Nrf2 dysfunction and impaired cellular resilience to oxidative stressors in the aged vasculature: from increased cellular senescence to the pathogenesis of age-related vascular diseases.

Abstract

Aging is associated with increased oxidative stress in vascular endothelial and smooth muscle cells, which contribute to the development of a wide range of diseases affecting the circulatory system in older adults. There is growing evidence that in addition to increased production of reactive oxygen species (ROS), aging critically impairs pathways determining cellular resilience to oxidative stressors. In young organisms, the evolutionarily conserved nuclear factor-erythroid-2-related factor 2 (Nrf2)-mediated antioxidant response pathway maintains cellular reduction-oxidation homeostasis and promotes a youthful cellular phenotype by regulating the transcription of an array of cytoprotective (antioxidant, pro-survival, anti-inflammatory and macromolecular damage repair) genes. A critical mechanism by which increased ROS production and Nrf2 dysfunction promote vascular aging and exacerbate pathogenesis of age-related vascular diseases is induction of cellular senescence, an evolutionarily conserved cellular stress response mechanism.

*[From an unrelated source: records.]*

Definition LOOKUP_RECORD_SIZE : nat := 40.
Definition lookup_encode (r : MapLookupRecord) : list Z :=
  to_le 8 (lookup_id r) ++ to_le 8 (logical_min r) ++ to_le 8 (logical_max r) ++
  to_le 8 (blk_map_ref_start r) ++ to_le 8 (blk_map_ref_end r).
Definition lookup_decode (buf : list Z) : Result StorageError MapLookupRecord :=
  if decide (length buf < LOOKUP_RECORD_SIZE)%nat then Err (Corrupt "map lookup record too short")
  else Ok (mkLookup (from_le (slice 0 8 buf)) (from_le (slice 8 16 buf))
             (from_le (slice 16 24 buf)) (from_le (slice 24 32 buf)) (from_le (slice 32 40 buf))).

Definition wf_lookup (r : MapLookupRecord) : Prop :=
  u64_ok (lookup_id r) /\ u64_ok (logical_min r) /\ u64_ok (logical_max r) /\
  u64_ok (blk_map_ref_start r) /\ u64_ok (blk_map_ref_end r).

Lemma length_lookup_encode r : length (lookup_encode r) = LOOKUP_RECORD_SIZE.
Proof. unfold lookup_encode, LOOKUP_RECORD_SIZE; len_solve. Qed.
Lemma lookup_decode_encode r : wf_lookup r -> lookup_decode (lookup_encode r) = Ok r.
Proof.
  intros (? & ? & ? & ? & ?). unfold lookup_decode. rewrite length_lookup_encode.
  rewrite decide_False by lia. unfold lookup_encode. slices. fields_back. by destruct r.
Qed.
#[export] Instance MapLookupRecord_codec : RecordCodec MapLookupRecord :=
  {| rec_size := LOOKUP_RECORD_SIZE; rec_encode := lookup_encode; rec_decode := lookup_decode;
     rec_wf := wf_lookup |}.
#[export] Instance MapLookupRecord_laws : RecordCodecLaws MapLookupRecord.
Proof.
  split; [cbn; unfold LOOKUP_RECORD_SIZE; lia | apply length_lookup_encode | apply lookup_decode_encode].
Qed.

(** ** Dedup index entries *)
Record DedupIndexEntry : Type := mkDedup {
  entry_id : Z;
  fingerprint_hi : Z;
  fingerprint_lo : Z;
  d_payload_checksum : Z;
  d_logical_len : Z;
  stored_blob_id : Z;
  stored_len : Z;
  d_compression : CompressionCodec;
  identity_version : Z;
  ref_count : Z
}.
#[export] Instance eta_DedupIndexEntry : Eta DedupIndexEntry := fun r =>
  mkDedup (entry_id r) (fingerprint_hi r) (fingerprint_lo r) (d_payload_checksum r)
    (d_logical_len r) (stored_blob_id r) (stored_len r) (d_compression r) (identity_version r)
    (ref_count r).
#[export] Instance DedupIndexEntry_eq_dec : EqDecision DedupIndexEntry.
Proof. solve_decision. Defined.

Senescent cells cease dividing and undergo distinctive phenotypic alterations, contributing to impairment of angiogenic processes, chronic sterile inflammation, remodeling of the extracellular matrix, and barrier dysfunction. Herein, we review mechanisms contributing to dysregulation of Nrf2-driven cytoprotective responses in the aged vasculature and discuss the multifaceted role of Nrf2 dysfunction in the genesis of age-related pathologies affecting the circulatory system, including its role in induction of cellular senescence. Therapeutic strategies that restore Nrf2 signaling and improve vascular resilience in aging are explored to reduce cardiovascular mortality and morbidity in older adults.